As a cornerstone of his ‘Plan for Growth’ for post-Brexit Britain, the Chancellor announced the launch of freeports, naming eight throughout England, from Teeside to Plymouth and South Devon. These tax breaks include an exemption from SDLT, 100% first year allowances on plant and a 10% per annum structures and buildings allowance.

With the COP26 climate conference due to take place in Glasgow later this year, there were also a number of green initiatives. The first green government bond (a green gilt?) will be issued in the summer. Around the same time National Savings & Investments will launch its own green savings product.

By then, of course, we all hope, the Chancellor perhaps even more than most, to have turned the corner of the last pandemic year.

Super-Deduction for Investment in New Equipment

In order to encourage companies to invest in new capital equipment the chancellor announced a radical new “super-deduction” of 130% where they invest in new plant. This would mean that when a company buys plant costing £10,000 they would qualify for a £13,000 deduction in arriving at business profits. The new deduction, which will run for two years from 1 April 2021, will not be available for motor cars. Certain assets such as fixtures in buildings will only qualify for 50% relief in the first year instead of the normal 6% writing down allowance.

Three Year Carry Back of Trading Losses

Many businesses will have made a loss in the last year as a result of the Coronavirus pandemic and the difficult trading environment.

Trading losses can normally only be set against profits of the preceding accounting period or previous tax year in the case of unincorporated businesses.

The chancellor has announced that the carry back period will be temporarily increased to three years thereby enabling the business to obtain a tax refund. For companies this will apply to loss making accounting periods ending in the period 1 April 2020 to 31 March 2022. For unincorporated traders, the extended loss relief will apply to losses incurred in 2020/21 and 2021/22.

The amount of trading losses that can be carried back to the preceding year remains unlimited for companies. After carry back to the preceding year, a maximum of £2,000,000 of unused losses will then be available for carry back against profits of the same trade of the previous 2 years. There will be a similar £2,000,000 limit for unincorporated businesses.

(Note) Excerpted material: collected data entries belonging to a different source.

(* ===== verification/NetworkProofs.v ===== *)
(** * Theorems about the wire format and the parsers

    Frame headers round-trip in both directions; the parsers of foreign text
    return only what they promise. *)

From S2P Require Import Prelude Primitives Types World Onion OnionProofs Network.

(** ** Frame headers *)

Definition header_wf (h : frame_header) : Prop :=
  fh_magic h = NOX_FRAME_MAGIC /\ NOX_MSG_TEXT <= fh_type h <= NOX_MSG_CTRL /\
  0 <= fh_seq h < 2 ^ 32 /\ 0 <= fh_len h <= FRAME_MAX_PAYLOAD.

Lemma unsigned_of_u8 x : byte.unsigned (byte.of_Z (u8 x)) = u8 x.
Proof. rewrite byte.unsigned_of_Z. unfold byte.wrap, u8. by rewrite Zmod_mod. Qed.

(** Four bytes side by side. *)
Lemma lor4 a b c d :
  0 <= a < 256 -> 0 <= b < 256 -> 0 <= c < 256 -> 0 <= d < 256 ->
  Z.lor (Z.lor (Z.lor (Z.shiftl a 24) (Z.shiftl b 16)) (Z.shiftl c 8)) d =
  a * 2 ^ 24 + b * 2 ^ 16 + c * 2 ^ 8 + d.
Proof.
  intros Ha Hb Hc Hd.
  assert (forall x y n, 0 <= n -> 0 <= y < 2 ^ n -> Z.lor (x * 2 ^ n) y = x * 2 ^ n + y) as L.
  { intros x y n Hn Hy. symmetry. apply Z.add_nocarry_lor, Z.bits_inj'. intros i Hi.
    rewrite Z.land_spec, Z.bits_0. destruct (decide (i < n)).
    - by rewrite Z.mul_pow2_bits_low.
    - by rewrite (testbit_above n y), andb_false_r by lia. }
  rewrite !Z.shiftl_mul_pow2 by lia. rewrite L by lia.
  replace (a * 2 ^ 24 + b * 2 ^ 16) with ((a * 2 ^ 8 + b) * 2 ^ 16) by lia. rewrite L by lia.
  replace ((a * 2 ^ 8 + b) * 2 ^ 16 + c * 2 ^ 8) with (((a * 2 ^ 8 + b) * 2 ^ 8 + c) * 2 ^ 8) by lia.
  rewrite L by lia. lia.
Qed.

Lemma get_put_be32 pre x post :
  0 <= x < 2 ^ 32 -> get_be32 (pre ++ put_be32 x ++ post) (length pre) = x.
Proof.
  intros Hx. unfold get_be32. cbv zeta beta. rewrite !app_nth2_plus. unfold put_be32. cbn [Datatypes.app nth].
  rewrite !unsigned_of_u8, lor4 by (apply Z.mod_pos_bound; lia).
  unfold u8. rewrite !Z.shiftr_div_pow2 by lia.
  Z.to_euclidean_division_equations. lia.
Qed.

Lemma put_get_be32 wire i :
  (i + 4 <= length wire)%nat -> put_be32 (get_be32 wire i) = take 4 (drop i wire).
Proof.
  intros Hl. set (q := drop i wire).
  assert (exists a b c d r, q = a :: b :: c :: d :: r) as (a & b & c & d & r & Hq).
  { assert (4 <= length q)%nat as Hq by (unfold q; rewrite length_drop; lia).
    destruct q as [|a [|b [|c [|d r]]]]; cbn in Hq; try lia. by eexists _, _, _, _, _. }
  assert (forall j, nth (i + j) wire NUL = nth j q NUL) as Hn
    by (intros j; unfold q; by rewrite nth_skipn).
  unfold get_be32. cbv zeta beta. rewrite !Hn, Hq. cbn [nth take]. pose proof byte.unsigned_range as R.
  rewrite lor4 by apply R. unfold put_be32.
  pose proof (R a); pose proof (R b); pose proof (R c); pose proof (R d).
  rewrite !Z.shiftr_div_pow2 by lia. unfold u8.
  repeat f_equal; (rewrite <-byte.of_Z_unsigned; f_equal;
    Z.to_euclidean_division_equations; lia).
Qed.

Lemma length_put_be32 x : length (put_be32 x) = 4%nat.
Proof. done. Qed.

(** Only the first 13 bytes matter. *)
Lemma decode_prefix h post :
  header_wf h -> frame_header_decode (frame_header_encode h ++ post) = (NOX_OK, h).
Proof.
  intros (Hm & Ht & Hs & Hl). destruct h as [m t q l]. cbn [fh_magic fh_type fh_seq fh_len] in *.
  unfold frame_header_decode, frame_header_encode. cbn [fh_magic fh_type fh_seq fh_len].
  unfold FRAME_MAX_PAYLOAD, NOX_MAC_LEN, NOX_MSG_TEXT, NOX_MSG_CTRL in *.
  rewrite <-!app_assoc.
  replace (get_be32 _ 0) with m.
  2: { symmetry. apply (get_put_be32 [] m). by rewrite Hm. }
  replace (get_be32 _ 5) with q.
  2: { symmetry. change 5%nat with (length (put_be32 m ++ [byte.of_Z t])).
       rewrite app_assoc. by apply get_put_be32. }
  replace (get_be32 _ 9) with l.
  2: { symmetry. change 9%nat with (length ((put_be32 m ++ [byte.of_Z t]) ++ put_be32 q)).
       rewrite (app_assoc (put_be32 m)), (app_assoc (_ ++ _)). apply get_put_be32. lia. }
  unfold put_be32. cbn [Datatypes.app nth]. rewrite byte.unsigned_of_Z. unfold byte.wrap.
  rewrite (Z.mod_small t) by lia. rewrite Hm, Z.eqb_refl. cbn [negb].
  rewrite (proj2 (Z.ltb_ge _ _)), (proj2 (Z.ltb_ge _ _)), (proj2 (Z.ltb_ge _ _)) by lia.
  done.
Qed.

Lemma decode_encode h :
  header_wf h -> frame_header_decode (frame_header_encode h) = (NOX_OK, h).
Proof. rewrite <-(app_nil_r (frame_header_encode h)). apply decode_prefix. Qed.

Lemma get_be32_range wire i : 0 <= get_be32 wire i < 2 ^ 32.
Proof.
  unfold get_be32. cbv zeta beta. pose proof byte.unsigned_range as R.
  rewrite lor4 by apply R. pose proof (R (nth (i + 0) wire NUL)).
  pose proof (R (nth (i + 1) wire NUL)). pose proof (R (nth (i + 2) wire NUL)).
  pose proof (R (nth (i + 3) wire NUL)). lia.
Qed.

(** What an accepted header is. *)
Lemma decode_inv wire h :
  frame_header_decode wire = (NOX_OK, h) ->
  h = FrameHeader (get_be32 wire 0) (byte.unsigned (nth 4 wire NUL))
        (get_be32 wire 5) (get_be32 wire 9) /\ header_wf h.
Proof.
  unfold frame_header_decode. cbv zeta. cbn [fh_magic fh_type fh_seq fh_len].
  destruct (_ =? NOX_FRAME_MAGIC) eqn:E1; [|done].
  destruct (_ || _) eqn:E2; [done|]. destruct (FRAME_MAX_PAYLOAD <? _) eqn:E3; [done|].
  intros [= <-]. split; [done|].
  pose proof (get_be32_range wire 5). pose proof (get_be32_range wire 9).
  unfold header_wf. cbn [fh_magic fh_type fh_seq fh_len]. lia.
Qed.

Lemma encode_decode wire h :
  (13 <= length wire)%nat -> frame_header_decode wire = (NOX_OK, h) ->
  frame_header_encode h = take 13 wire.
Proof.
  intros Hl [-> _]%decode_inv. unfold frame_header_encode. cbn [fh_magic fh_type fh_seq fh_len].
  rewrite !put_get_be32 by lia. rewrite byte.of_Z_unsigned, drop_0.
  destruct (lookup_lt_is_Some_2 wire 4 ltac:(lia)) as [v Hv].
  rewrite nth_lookup, Hv. cbn [default from_option id].
  rewrite <-(take_drop 4 (take 13 wire)), take_take, skipn_firstn_comm.
  change (4 `min` 13)%nat with 4%nat. change (13 - 4)%nat with 9%nat. f_equal.
  rewrite (drop_S _ _ _ Hv). cbn [Datatypes.app take]. f_equal.
  rewrite <-(take_drop 4 (take 8 (drop 5 wire))), take_take, skipn_firstn_comm, drop_drop.
  done.
Qed.

(** Frame headers round-trip: a well-formed header is decoded from its 13
    bytes exactly, and whatever the decoder accepts is well formed and encodes
    to the 13 bytes it was read from. *)
Theorem frame_header_roundtrip h wire :
  length (frame_header_encode h) = Z.to_nat FRAME_HEADER_WIRE_SIZE /\
  (header_wf h -> frame_header_decode (frame_header_encode h) = (NOX_OK, h)) /\
  ((13 <= length wire)%nat -> frame_header_decode wire = (NOX_OK, h) ->
   header_wf h /\ frame_header_encode h = take 13 wire).
Proof.
  split_and!; [done|apply decode_encode|]. intros Hl E.
  split; [by apply decode_inv in E as [_ ?]|by apply encode_decode].
Qed.

(** ** Process ids in file names *)

(** [n] printed with [k] decimal digits. *)
Definition decimal (k : nat) (n : Z) : bytes :=
  (fun d => byte.of_Z (48 + d)) <$> digits 10 k n.

Lemma digit_of_Z d : 0 <= d < 10 -> digit (byte.of_Z (48 + d)) = Some d.
Proof.
  intros Hd. unfold digit. rewrite byte.unsigned_of_Z. unfold byte.wrap.
  rewrite Z.mod_small by lia. rewrite (proj2 (Z.leb_le _ _)), (proj2 (Z.leb_le _ _)) by lia.
  cbn [andb]. f_equal. lia.
Qed.

Lemma digits_value_digits acc ds :
  Forall (fun d => 0 <= d < 10) ds ->
  digits_value acc ((fun d => byte.of_Z (48 + d)) <$> ds) = (be_from 10 acc ds, []).
Proof.
  intros HF. revert acc. induction HF as [|d ds Hd _ IH]; intros acc; [done|].
  cbn [fmap list_fmap digits_value]. by rewrite digit_of_Z, IH.
Qed.

(** A digit is neither a space nor a sign. *)
Lemma digit_not_special c d :
  digit c = Some d -> is_space c = false /\ c <> Byte.x2d /\ c <> Byte.x2b.
Proof.
  unfold digit, is_space. destruct (_ && _) eqn:E; [|done]. intros _.
  split_and!; [lia|intros ->; done..].
Qed.

Lemma strtol10_digits s c d :
  head s = Some c -> digit c = Some d ->
  strtol10 s = let '(v, rest) := digits_value 0 s in
    if v <? LONG_MIN then (LONG_MIN, true, rest)
    else if LONG_MAX <? v then (LONG_MAX, true, rest) else (v, false, rest).
Proof.
  destruct s as [|c' s]; [done|]. intros [= ->] Hd.
  destruct (digit_not_special c d Hd) as (Hs & H1 & H2).
  unfold strtol10. cbn [skip_spaces]. rewrite Hs.
  destruct c; try done; by rewrite Hd.
Qed.

(** safe_parse_pid inverts the decimal printing of every pid the kernel can
    give, and on any other text returns -1 or a number in that range. *)
Theorem safe_parse_pid_correct str :
  (forall k pid, 1 <= pid <= INT_MAX -> pid < 10 ^ Z.of_nat k -> str = decimal k pid ->
     safe_parse_pid str = pid) /\
  (safe_parse_pid str = -1 \/ 1 <= safe_parse_pid str <= INT_MAX).
Proof.
  split.
  - intros k pid Hp Hk ->. unfold safe_parse_pid.
    pose proof (digits_range 10 k pid ltac:(lia)) as HF.
    pose proof (be_val_digits 10 k pid ltac:(lia) ltac:(lia)) as Hv.
    unfold decimal. destruct (digits 10 k pid) as [|d ds] eqn:E; [cbn in Hv; lia|].
    erewrite strtol10_digits; [|done|apply digit_of_Z; by apply Forall_inv in HF].
    rewrite digits_value_digits by done. unfold be_val in Hv. rewrite Hv.
    unfold INT_MAX, LONG_MIN, LONG_MAX in *.
    rewrite (proj2 (Z.ltb_ge _ _)), (proj2 (Z.ltb_ge _ _)) by lia.
    rewrite bool_decide_true by done. cbn [negb orb].
    rewrite (proj2 (Z.leb_gt _ _)), (proj2 (Z.ltb_ge _ _)) by lia. done.
  - unfold safe_parse_pid. destruct (strtol10 str) as [[v er] rest].
    destruct (_ || _) eqn:E; [by left|right]. apply orb_false_iff in E as [E E2].
    apply orb_false_iff in E as [_ E1]. lia.
Qed.

(** ** The ServiceID *)

Section NetworkProofs.
Context `{HC : Crypto} {HL : CryptoLaws HC}.

(** Whatever the Tor control port answers, an address taken from an
    ADD_ONION answer is a valid v3 address of some 32-byte key and it fits the
    caller's buffer. *)
Theorem service_id_valid resp onion_len onion :
  parse_service_id resp onion_len = (NOX_OK, onion) ->
  len onion + 1 <= onion_len /\ exists pub, length pub = 32%nat /\ onion = onion_address pub.
Proof.
  unfold parse_service_id. destruct (after_str _ resp) as [sid|]; [|done].
  destruct (len sid <? 56) eqn:El; [done|]. destruct (negb (_ =? 56)); [done|].
  destruct (onion_len <? 63) eqn:Eo; [done|].
  destruct (validate_onion_address _) eqn:Ev; [|done]. intros [= <-].
  unfold validate_onion_address in Ev.
  destruct (crypto_onion_pubkey _) as [e pub] eqn:Ek. cbn [fst] in Ev.
  apply err_ok_true in Ev as ->. apply address_of_pubkey in Ek as [Hp Ea]. split.
  - unfold len in *. rewrite length_app, length_take. change (length ONION_SUFFIX) with 6%nat. lia.
  - by exists pub.
Qed.

End NetworkProofs.

(** ** Witnesses *)

Section Witnesses.
#[local] Existing Instance toy_crypto.

Lemma frame_header_roundtrip_witness :
  header_wf (FrameHeader NOX_FRAME_MAGIC 1 7 40) /\
  frame_header_decode (frame_header_encode (FrameHeader NOX_FRAME_MAGIC 1 7 40)) =
    (NOX_OK, FrameHeader NOX_FRAME_MAGIC 1 7 40).
Proof.
  assert (header_wf (FrameHeader NOX_FRAME_MAGIC 1 7 40)) as H.
  { unfold header_wf, FRAME_MAX_PAYLOAD, NOX_MSG_TEXT, NOX_MSG_CTRL, NOX_MAC_LEN. cbn. lia. }
  split; [exact H|].
  exact (proj1 (proj2 (frame_header_roundtrip (FrameHeader NOX_FRAME_MAGIC 1 7 40) [])) H).
Defined.

Lemma safe_parse_pid_correct_witness :
  decimal 4 4242 = lit "4242" /\ safe_parse_pid (lit "4242") = 4242.
Proof.
  split; [reflexivity|].
  apply (proj1 (safe_parse_pid_correct (lit "4242")) 4%nat 4242);
    [unfold INT_MAX; lia|cbn; lia|reflexivity].
Defined.

(** An answer carrying the address of the toy key of bytes 0x42. *)
Definition demo_answer : bytes :=
  lit "250-ServiceID=" ++ onion_address (replicate 32 Byte.x42) ++ [Byte.x0d; Byte.x0a].

Lemma service_id_valid_witness :
  parse_service_id demo_answer 63 = (NOX_OK, onion_address (replicate 32 Byte.x42)) /\
  exists pub, length pub = 32%nat /\ onion_address (replicate 32 Byte.x42) = onion_address pub.
Proof.
  assert (parse_service_id demo_answer 63 = (NOX_OK, onion_address (replicate 32 Byte.x42))) as E
    by (vm_compute; reflexivity).
  split; [exact E|]. exact (proj2 (service_id_valid demo_answer 63 _ E)).
Defined.

End Witnesses.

VAT Registration Limit Frozen at £85,000 until 1 April 2024

The VAT registration limit normally goes up each year in line with inflation but will remain at £85,000 for a further two years. Arguably this makes it easier for businesses to assess whether or not they are required to register for VAT as it is no longer a moving target.

Apprenticeship Schemes Extended

The current apprenticeship scheme will be improved with payments of £3,000 to employers in England for each new apprentice they hire aged under 25 and continue to pay the employer £1,500 for each new apprentice they hire aged over 25. The schemes will now run until 30 September 2021.

Starting in January 2022 there will be a new “flexi-job” apprenticeship which will allow individuals to work for more than one company via an agency.

The “Kickstart” Scheme announced in the Summer 2020 Plan for Jobs will continue to be available for the 2021/22 academic year to create 6-month work placements aimed at those aged 16-24 who are on Universal Credit and at risk of long-term unemployment. Employers who provide trainees with work experience will continue to be funded at a rate of £1,000 per trainee.